Lemma MemS3_serves_from (st : MemS3.State) (prefix : string) :
  forall m n token,
    (length (skipn n (MemS3.matching prefix st)) <= m)%nat ->
    MemS3.offsetOf token = Some n ->
    serves MemS3.client (MemS3.bucketName st) prefix token st
           (skipn n (MemS3.matching prefix st)) st.
Proof.
  assert (Hk : Z.to_nat 1000 = 1000%nat) by reflexivity.
  assert (Hlist : forall n token, MemS3.offsetOf token = Some n ->
    listObjectsV2 MemS3.client
      {| ListObjectsV2.Bucket := MemS3.bucketName st;
         ListObjectsV2.Prefix := prefix;
         ListObjectsV2.ContinuationToken := token;
         ListObjectsV2.MaxKeys := 1000 |} st
    = (Resolved
         {| ListObjectsV2.Contents :=
              Some (firstn 1000 (skipn n (MemS3.matching prefix st)));
            ListObjectsV2.NextContinuationToken :=
              if (length (skipn n (MemS3.matching prefix st)) <=? 1000)%nat
              then None else Some (MemS3.tokenOf (n + 1000)) |}, st)).
  { intros n token Ho. unfold MemS3.client, listObjectsV2, MemS3.listObjectsV2.
    unfold MemS3.inBucket. cbv [ListObjectsV2.Bucket ListObjectsV2.Prefix
      ListObjectsV2.ContinuationToken ListObjectsV2.MaxKeys].
    rewrite String.eqb_refl, Ho, Hk. reflexivity. }
  induction m as [|m IH]; intros n token Hlen Ho.
  - apply serves_last. rewrite (Hlist n token Ho).
    destruct (skipn n (MemS3.matching prefix st)); [reflexivity|].
    cbn in Hlen. lia.
  - destruct (Nat.leb_spec (length (skipn n (MemS3.matching prefix st))) 1000)
      as [Hle|Hgt].
    + apply serves_last. rewrite (Hlist n token Ho).
      apply Nat.leb_le in Hle. rewrite Hle.
      apply Nat.leb_le in Hle. now rewrite firstn_all2.
    + rewrite <- (firstn_skipn 1000 (skipn n (MemS3.matching prefix st))).
      rewrite skipn_skipn.
      eapply serves_more with (next := MemS3.tokenOf (n + 1000)).
      * rewrite (Hlist n token Ho).
        apply Nat.leb_gt in Hgt. now rewrite Hgt.
      * discriminate.
      * replace (1000 + n)%nat with (n + 1000)%nat by apply Nat.add_comm.
        apply IH; [|apply MemS3_offsetOf_tokenOf].
        rewrite <- (Nat.add_comm 1000), <- skipn_skipn, length_skipn. lia.
Qed.

Lemma MemS3_serves (st : MemS3.State) (prefix : string) :
  serves MemS3.client (MemS3.bucketName st) prefix None st
         (MemS3.matching prefix st) st.
Proof.
  exact (@MemS3_serves_from st prefix
           (length (MemS3.matching prefix st)) 0 None (le_n _) eq_refl).
Qed.

(** X18. Over a backend that hands out the objects [objs] under
    [prefix] in pages, every page with its [Contents] array and every
    page but the last with a non-empty continuation token ([serves]),
    consuming [flatList(prefix)] ends, after one request per page and
    nothing else, having yielded exactly one entry per object, in the
    backend's order, each with the object's key as its path: as many
    entries as objects, none left out, and none twice unless the
    backend listed it twice. *)
Theorem flatList_complete W (d : S3 W) (bucket prefix : string) (w : World W)
    (objs : list ListObjectsV2.Object) (b' : W) :
  serves d bucket prefix None (backend w) objs b' ->
  exists pages requests,
    length requests = pages /\
    Forall (isPageRequest bucket prefix) requests /\
    forall fuel, (pages <= fuel)%nat ->
      let run := flatList d bucket fuel (Some prefix) w in
      finish (fst run) = Completed /\
      yielded (fst run) = map entry objs /\
      length (yielded (fst run)) = length objs /\
      map path (yielded (fst run)) = map ListObjectsV2.Key objs /\
      (NoDup objs -> NoDup (yielded (fst run))) /\
      snd run = {| backend := b'; calls := calls w ++ requests |}.
Proof.
  intros H.
  destruct (flatList_from_serves H) as (pages & requests & Hlen & Hall & Hrun).
  exists pages, requests. split; [exact Hlen|]. split; [exact Hall|].
  intros fuel Hfuel run. subst run. unfold flatList.
  destruct w as [b log]. cbn [backend calls] in *.
  rewrite (Hrun fuel log Hfuel). cbn.
  repeat split.
  - apply length_map.
  - rewrite map_map. reflexivity.
  - apply NoDup_entries.
Qed.

(** The bucket behind the client the driver imports is such a backend
    whenever the listing is not empty: every page it cuts then holds an
    object, and comes with its [Contents]. *)
Lemma SdkV3_serves_from (st : MemS3.State) (prefix : string) :
  forall m n token,
    (length (skipn n (MemS3.matching prefix st)) <= m)%nat ->
    skipn n (MemS3.matching prefix st) <> [] ->
    MemS3.offsetOf token = Some n ->
    serves SdkV3.client (MemS3.bucketName st) prefix token st
           (skipn n (MemS3.matching prefix st)) st.
Proof.
  assert (Hk : Z.to_nat 1000 = 1000%nat) by reflexivity.
  assert (Hlist : forall n token,
    MemS3.offsetOf token = Some n ->
    skipn n (MemS3.matching prefix st) <> [] ->
    listObjectsV2 SdkV3.client
      {| ListObjectsV2.Bucket := MemS3.bucketName st;
         ListObjectsV2.Prefix := prefix;
         ListObjectsV2.ContinuationToken := token;
         ListObjectsV2.MaxKeys := 1000 |} st
    = (Resolved
         {| ListObjectsV2.Contents :=
              Some (firstn 1000 (skipn n (MemS3.matching prefix st)));
            ListObjectsV2.NextContinuationToken :=
              if (length (skipn n (MemS3.matching prefix st)) <=? 1000)%nat
              then None else Some (MemS3.tokenOf (n + 1000)) |}, st)).
  { intros n token Ho Hne.
    unfold SdkV3.client, listObjectsV2, SdkV3.listObjectsV2,
      MemS3.listObjectsV2, MemS3.inBucket.
    cbv [ListObjectsV2.Bucket ListObjectsV2.Prefix
      ListObjectsV2.ContinuationToken ListObjectsV2.MaxKeys].
    rewrite String.eqb_refl, Ho, Hk. unfold SdkV3.listing.
    cbv [ListObjectsV2.Contents ListObjectsV2.NextContinuationToken].
    destruct (skipn n (MemS3.matching prefix st)) as [|x rest];
      [congruence|].
    change 1000%nat with (S 999) at 1 2. rewrite !firstn_cons. reflexivity. }
  induction m as [|m IH]; intros n token Hlen Hne Ho.
  - destruct (skipn n (MemS3.matching prefix st)); [congruence|].
    cbn in Hlen. lia.
  - destruct (Nat.leb_spec (length (skipn n (MemS3.matching prefix st))) 1000)
      as [Hle|Hgt].
    + apply serves_last. rewrite (Hlist n token Ho Hne).
      apply Nat.leb_le in Hle. rewrite Hle.
      apply Nat.leb_le in Hle. now rewrite firstn_all2.
    + rewrite <- (firstn_skipn 1000 (skipn n (MemS3.matching prefix st))).
      rewrite skipn_skipn.
      assert (Hmore : (length (skipn (1000 + n) (MemS3.matching prefix st))
                       = length (skipn n (MemS3.matching prefix st)) - 1000)%nat).
      { now rewrite <- skipn_skipn, length_skipn. }
      eapply serves_more with (next := MemS3.tokenOf (n + 1000)).
      * rewrite (Hlist n token Ho Hne).
        apply Nat.leb_gt in Hgt. now rewrite Hgt.
      * discriminate.
      * replace (1000 + n)%nat with (n + 1000)%nat in * by apply Nat.add_comm.
        apply IH; [lia | | apply MemS3_offsetOf_tokenOf].
        intros Hnil. rewrite Hnil in Hmore. cbn in Hmore. lia.
Qed.

Lemma SdkV3_serves (st : MemS3.State) (prefix : string) :
  MemS3.matching prefix st <> [] ->
  serves SdkV3.client (MemS3.bucketName st) prefix None st
         (MemS3.matching prefix st) st.
Proof.
  intros Hne.
  exact (@SdkV3_serves_from st prefix
           (length (MemS3.matching prefix st)) 0 None (le_n _) Hne eq_refl).
Qed.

# # # #

- [Task objective]: Copy out each line from the listing that contains the string "pages".

- [Written answer]:
    [prefix] in pages, every page with its [Contents] array and every
  exists pages requests,
    length requests = pages /\
    forall fuel, (pages <= fuel)%nat ->
  destruct (flatList_from_serves H) as (pages & requests & Hlen & Hall & Hrun).
  exists pages, requests. split; [exact Hlen|]. split; [exact Hall|].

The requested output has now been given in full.